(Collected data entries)

—————

Lemma lower_only_appends_witness :
  inv initial_values
  /\ lower JSDouble.double (BinOp Plus (Name "z") (Num "1")) initial_values
     <> inl TypeError.
Proof.
  split; [exact inv_initial|].
  apply (lower_only_appends JSDouble.double (BinOp Plus (Name "z") (Num "1"))
           initial_values inv_initial).
Defined.

(** X4. Common subexpressions are eliminated: once a formula is lowered,
    lowering it again on the table this left, or on any table that extends it,
    returns the same pair of indices and appends nothing. *)
Theorem lower_again_adds_nothing (A : arith) obj st p st' st2 :
  inv st -> lower A obj st = inr (p, st') -> st' `prefix_of` st2 ->
  lower A obj st2 = inr (p, st2).
Proof.
  intros Hinv E Hpre. apply (proj2 (lower_full A obj st p st' Hinv E)), Hpre.
Qed.

Lemma lower_again_adds_nothing_witness :
  inv initial_values
  /\ lower JSDouble.double (BinOp Plus (Name "z") (Num "1")) initial_values
     = inr (Pair 4 1,
            [VArg "z_re"; VArg "z_im"; VNumber "1"; VNumber "0"; VOp Plus 0 2])
  /\ [VArg "z_re"; VArg "z_im"; VNumber "1"; VNumber "0"; VOp Plus 0 2]
     `prefix_of`
     [VArg "z_re"; VArg "z_im"; VNumber "1"; VNumber "0"; VOp Plus 0 2;
      VNumber "5"]
  /\ lower JSDouble.double (BinOp Plus (Name "z") (Num "1"))
       [VArg "z_re"; VArg "z_im"; VNumber "1"; VNumber "0"; VOp Plus 0 2;
        VNumber "5"]
     = inr (Pair 4 1,
            [VArg "z_re"; VArg "z_im"; VNumber "1"; VNumber "0"; VOp Plus 0 2;
             VNumber "5"]).
Proof.
  assert (Hpre : [VArg "z_re"; VArg "z_im"; VNumber "1"; VNumber "0"; VOp Plus 0 2]
                 `prefix_of`
                 [VArg "z_re"; VArg "z_im"; VNumber "1"; VNumber "0"; VOp Plus 0 2;
                  VNumber "5"]).
  { exists [VNumber "5"]. reflexivity. }
  split; [exact inv_initial|]. split; [reflexivity|]. split; [exact Hpre|].
  apply (lower_again_adds_nothing JSDouble.double (BinOp Plus (Name "z") (Num "1"))
           initial_values (Pair 4 1) _ _ inv_initial eq_refl Hpre).
Defined.

(** X5. The table grows linearly with the formula: lowering appends at most
    eleven entries for each node of the formula. *)
Theorem lower_growth_is_linear (A : arith) obj st p st' :
  inv st -> lower A obj st = inr (p, st') ->
  List.length st' <= List.length st + 11 * nodes obj.
Proof.
  intros Hinv E. apply (proj1 (lower_full A obj st p st' Hinv E)).
Qed.

Lemma lower_growth_is_linear_witness :
  inv initial_values
  /\ lower JSDouble.double (BinOp Plus (Name "z") (Num "1")) initial_values
     = inr (Pair 4 1,
            [VArg "z_re"; VArg "z_im"; VNumber "1"; VNumber "0"; VOp Plus 0 2])
  /\ 5 <= 2 + 11 * 3.
Proof.
  split; [exact inv_initial|]. split; [reflexivity|].
  apply (lower_growth_is_linear JSDouble.double (BinOp Plus (Name "z") (Num "1"))
           initial_values (Pair 4 1) _ inv_initial eq_refl).
Defined.

(** ** Use counts of any table *)

(** One round of the loop of [computeUseCounts], whatever the operands of
    [node]: below and at [i] the counts are numbers, and an operand above [i]
    only touches an entry that its own round will reset. *)
Lemma computeUseCounts_step_any i node (m : gmap nat count) (c : nat -> nat) :
  (forall k, k < i -> m !! k = Some (Count (c k))) ->
  forall k, k < S i ->
    computeUseCounts_body i node m !! k
    = Some (Count ((if decide (k < i) then c k else 0) + operand_count k node)).
Proof.
  intros Hm k Hk. unfold computeUseCounts_body.
  assert (Hbase : forall j, j < S i ->
            (<[i := Count 0]> m) !! j
            = Some (Count (if decide (j < i) then c j else 0))).
  { intros j Hj. rewrite lookup_insert. destruct (decide (i = j)) as [->|Hne].
    - destruct (decide (j < j)); [lia|reflexivity].
    - destruct (decide (j < i)); [|lia]. apply Hm. assumption. }
  destruct node as [s|s|o a b]; cbn zeta; cbn [operand_count];
    try (rewrite (Hbase k Hk), Nat.add_0_r; reflexivity).
  destruct (decide (b = k)) as [->|Hbk].
  - rewrite lookup_insert_eq.
    rewrite (bool_decide_eq_true_2 (k = k)) by reflexivity.
    destruct (decide (a = k)) as [->|Hak].
    + rewrite lookup_insert_eq, (Hbase k Hk).
      rewrite (bool_decide_eq_true_2 (k = k)) by reflexivity.
      cbn [increment]. do 2 f_equal. lia.
    + rewrite (lookup_insert_ne _ a k) by assumption. rewrite (Hbase k Hk).
      rewrite (bool_decide_eq_false_2 (a = k)) by assumption.
      cbn [increment]. do 2 f_equal. lia.
  - rewrite (lookup_insert_ne _ b k) by assumption.
    rewrite (bool_decide_eq_false_2 (b = k)) by assumption.
    destruct (decide (a = k)) as [->|Hak].
    + rewrite lookup_insert_eq, (Hbase k Hk).
      rewrite (bool_decide_eq_true_2 (k = k)) by reflexivity.
      cbn [increment]. do 2 f_equal. lia.
    + rewrite (lookup_insert_ne _ a k) by assumption. rewrite (Hbase k Hk).
      rewrite (bool_decide_eq_false_2 (a = k)) by assumption.
      rewrite Nat.add_0_r. reflexivity.
Qed.

Lemma computeUseCounts_loop_any rest :
  forall i (m : gmap nat count) (c : nat -> nat),
    (forall k, k < i -> m !! k = Some (Count (c k))) ->
    forall k, k < i + List.length rest ->
      computeUseCounts_loop i rest m !! k
      = Some (Count ((if decide (k < i) then c k else 0)
                     + operand_uses (drop (k - i) rest) k)).
Proof.
  induction rest as [|node rest IH]; intros i m c Hm k Hk.
  - simpl in *. destruct (decide (k < i)); [|lia].
    rewrite drop_nil. simpl. rewrite Nat.add_0_r. apply Hm. assumption.
  - cbn [computeUseCounts_loop].
    rewrite (IH (S i) _
               (fun k => (if decide (k < i) then c k else 0) + operand_count k node)).
    + destruct (decide (k < S i)) as [Hlt|Hge].
      * replace (k - S i) with 0 by lia. replace (k - i) with 0 by lia.
        rewrite !drop_0. simpl. do 2 f_equal. lia.
      * destruct (decide (k < i)); [lia|].
        replace (k - i) with (S (k - S i)) by lia. reflexivity.
    + intros k' Hk'. apply (computeUseCounts_step_any i node m c Hm k' Hk').
    + simpl in Hk. lia.
Qed.

(** X6. For any table, in topological order or not, the use count of an
    index of the table is a number (never [NaN]): the number of times the
    index is an operand of the entries from its own position on.  A reference
    from an earlier entry, a forward reference, is not counted. *)
Theorem use_count_counts_from_own_index (values : list value) (i : nat) :
  i < List.length values ->
  computeUseCounts values !! i
  = Some (Count (operand_uses (drop i values) i)).
Proof.
  intros Hi. unfold computeUseCounts.
  rewrite (computeUseCounts_loop_any values 0 ∅ (fun _ => 0)).
  - destruct (decide (i < 0)); [lia|]. rewrite Nat.sub_0_r. reflexivity.
  - intros k Hk. lia.
  - simpl. exact Hi.
Qed.

Lemma use_count_counts_from_own_index_witness :
  1 < 3
  /\ computeUseCounts [VOp Plus 1 1; VArg "z_re"; VOp Times 1 0] !! 1
     = Some (Count 1).
Proof.
  split; [lia|].
  etransitivity.
  - apply (use_count_counts_from_own_index
             [VOp Plus 1 1; VArg "z_re"; VOp Times 1 0] 1). simpl. lia.
  - reflexivity.
Defined.

(** ** The temporaries of the emitter *)

Lemma temps_before_mono useCounts n m :
  n <= m -> temps_before useCounts n <= temps_before useCounts m.
Proof.
  intros Hnm. induction Hnm as [|m Hnm IH]; [lia|].
  cbn [temps_before]. lia.
Qed.

Lemma ir_to_js_loop_spec useCounts rest :
  forall i st,
    let st' := ir_to_js_loop useCounts i rest st in
    next_temp_id st'
    = next_temp_id st
      + (temps_before useCounts (i + List.length rest) - temps_before useCounts i)
    /\ (forall k, k < i -> js st' !! k = js st !! k)
    /\ (forall k, i <= k -> k < i + List.length rest ->
          is_Some (js st' !! k)
          /\ (moreThanOnce (useCounts !! k) = true ->
              js st' !! k
              = Some ("t" +:+ pretty (next_temp_id st
                        + (temps_before useCounts k - temps_before useCounts i))))).
Proof.
  assert (Hmono := temps_before_mono useCounts).
  induction rest as [|node rest IH]; intros i st; cbn zeta.
  - simpl. rewrite Nat.add_0_r, Nat.sub_diag, Nat.add_0_r.
    split; [reflexivity|]. split; [reflexivity|]. intros k H1 H2. lia.
  - cbn [ir_to_js_loop]. cbn zeta.
    set (text := match node with
                 | VArg s | VNumber s => s
                 | VOp o a b => _
                 end).
    set (st1 := if moreThanOnce (useCounts !! i) then _ else _).
    specialize (IH (S i) st1). cbn zeta in IH. destruct IH as (Hid & Hlow & Hhigh).
    assert (Hst1 : next_temp_id st1
                   = next_temp_id st + (temps_before useCounts (S i) - temps_before useCounts i)
                   /\ (forall k, k <> i -> js st1 !! k = js st !! k)
                   /\ is_Some (js st1 !! i)
                   /\ (moreThanOnce (useCounts !! i) = true ->
                       js st1 !! i = Some ("t" +:+ pretty (next_temp_id st)))).
    { unfold st1. simpl. destruct (moreThanOnce (useCounts !! i)); simpl.
      - split; [lia|]. split; [intros k Hk; apply lookup_insert_ne; auto|].
        rewrite lookup_insert_eq. split; [eauto|reflexivity].
      - split; [lia|]. split; [intros k Hk; apply lookup_insert_ne; auto|].
        rewrite lookup_insert_eq. split; [eauto|discriminate]. }
    destruct Hst1 as (Hid1 & Hother & Hsome & Hname).
    assert (Hm1 := Hmono i (S i) ltac:(lia)).
    assert (Hm2 := Hmono (S i) (S i + List.length rest) ltac:(lia)).
    split; [|split].
    + rewrite Hid, Hid1. simpl List.length.
      replace (i + S (List.length rest)) with (S i + List.length rest) by lia. lia.
    + intros k Hk. rewrite Hlow by lia. apply Hother. lia.
    + intros k Hik Hk. simpl in Hk. destruct (decide (k = i)) as [->|Hne].
      * rewrite Hlow by lia. split; [exact Hsome|]. intros Hn.
        rewrite (Hname Hn), Nat.sub_diag, Nat.add_0_r. reflexivity.
      * destruct (Hhigh k) as [Hs Hn]; [lia..|]. split; [exact Hs|].
        intros Hmore. rewrite (Hn Hmore), Hid1. do 3 f_equal.
        assert (Hm3 := Hmono (S i) k ltac:(lia)). lia.
Qed.

(** X7. When the loop of [ir_to_js] ends, every index of the table has a text
    in [js], for every table.  The temporaries are numbered in index order
    without gaps: an entry with a use count above one is named [t] followed by
    the number of earlier entries with a use count above one, whatever its
    type; so no two entries share a temporary. *)
Theorem temporaries_are_numbered_in_order (values : list value) :
  (forall k, k < List.length values -> is_Some (js (ir_to_js_state values) !! k))
  /\ (forall i,
        i < List.length values ->
        moreThanOnce (computeUseCounts values !! i) = true ->
        js (ir_to_js_state values) !! i
        = Some ("t" +:+ pretty (temps_before (computeUseCounts values) i)))
  /\ (forall i j,
        i < List.length values -> j < List.length values ->
        moreThanOnce (computeUseCounts values !! i) = true ->
        moreThanOnce (computeUseCounts values !! j) = true ->
        i <> j ->
        js (ir_to_js_state values) !! i <> js (ir_to_js_state values) !! j).
Proof.
  unfold ir_to_js_state.
  destruct (ir_to_js_loop_spec (computeUseCounts values) values 0
              {| code := ""; next_temp_id := 0; js := ∅ |}) as (_ & _ & H).
  cbn zeta in H. simpl in H.
  assert (Hname : forall k, k < List.length values ->
            moreThanOnce (computeUseCounts values !! k) = true ->
            js (ir_to_js_loop (computeUseCounts values) 0 values
                  {| code := ""; next_temp_id := 0; js := ∅ |}) !! k
            = Some ("t" +:+ pretty (temps_before (computeUseCounts values) k))).
  { intros k Hk Hm. destruct (H k) as [_ Hn]; [lia..|].
    rewrite (Hn Hm), Nat.sub_0_r. reflexivity. }
  assert (Hlt : forall i j,
            moreThanOnce (computeUseCounts values !! i) = true -> i < j ->
            temps_before (computeUseCounts values) i
            < temps_before (computeUseCounts values) j).
  { intros i j Hm Hij.
    assert (Hmono := temps_before_mono (computeUseCounts values) (S i) j Hij).
    cbn [temps_before] in Hmono. rewrite Hm in Hmono. lia. }
  split; [|split].
  - intros k Hk. destruct (H k) as [Hs _]; [lia..|]. exact Hs.
  - exact Hname.
  - intros i j Hi Hj Hmi Hmj Hij. rewrite (Hname i Hi Hmi), (Hname j Hj Hmj).
    intros [= Heq]. apply pretty_nat_inj in Heq.
    destruct (Nat.lt_trichotomy i j) as [Hl|[He|Hg]]; [|contradiction|].
    + specialize (Hlt i j Hmi Hl). lia.
    + specialize (Hlt j i Hmj Hg). lia.
Qed.

(** * Further properties of the parser *)

Lemma span_spec p s :
  s = fst (span p s) +:+ snd (span p s)
  /\ all_chars p (fst (span p s)) = true
  /\ match snd (span p s) with
     | EmptyString => True
     | String c _ => p c = false
     end.
Proof.
  induction s as [|c s IH]; simpl; [auto|].
  destruct (p c) eqn:E.
  - destruct (span p s) as [w r]. simpl in *.
    destruct IH as (-> & Hw & Hr). rewrite E. auto.
  - simpl. rewrite E. auto.
Qed.

Lemma letter_not_space c : isLetter c = true -> isSpace c = false.
Proof. destruct c as [[] [] [] [] [] [] [] []]; vm_compute; congruence. Qed.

—————

- [WORK REQUEST] Write down, word for word, the lines above from the one containing "- i) with 0 by lia." through the one containing "intros Hi. unfold computeUseCounts.", both ends included.

- [TASK SOLUTION]
      * replace (k - S i) with 0 by lia. replace (k - i) with 0 by lia.
        rewrite !drop_0. simpl. do 2 f_equal. lia.
      * destruct (decide (k < i)); [lia|].
        replace (k - i) with (S (k - S i)) by lia. reflexivity.
    + intros k' Hk'. apply (computeUseCounts_step_any i node m c Hm k' Hk').
    + simpl in Hk. lia.
Qed.

(** X6. For any table, in topological order or not, the use count of an
    index of the table is a number (never [NaN]): the number of times the
    index is an operand of the entries from its own position on.  A reference
    from an earlier entry, a forward reference, is not counted. *)
Theorem use_count_counts_from_own_index (values : list value) (i : nat) :
  i < List.length values ->
  computeUseCounts values !! i
  = Some (Count (operand_uses (drop i values) i)).
Proof.
  intros Hi. unfold computeUseCounts.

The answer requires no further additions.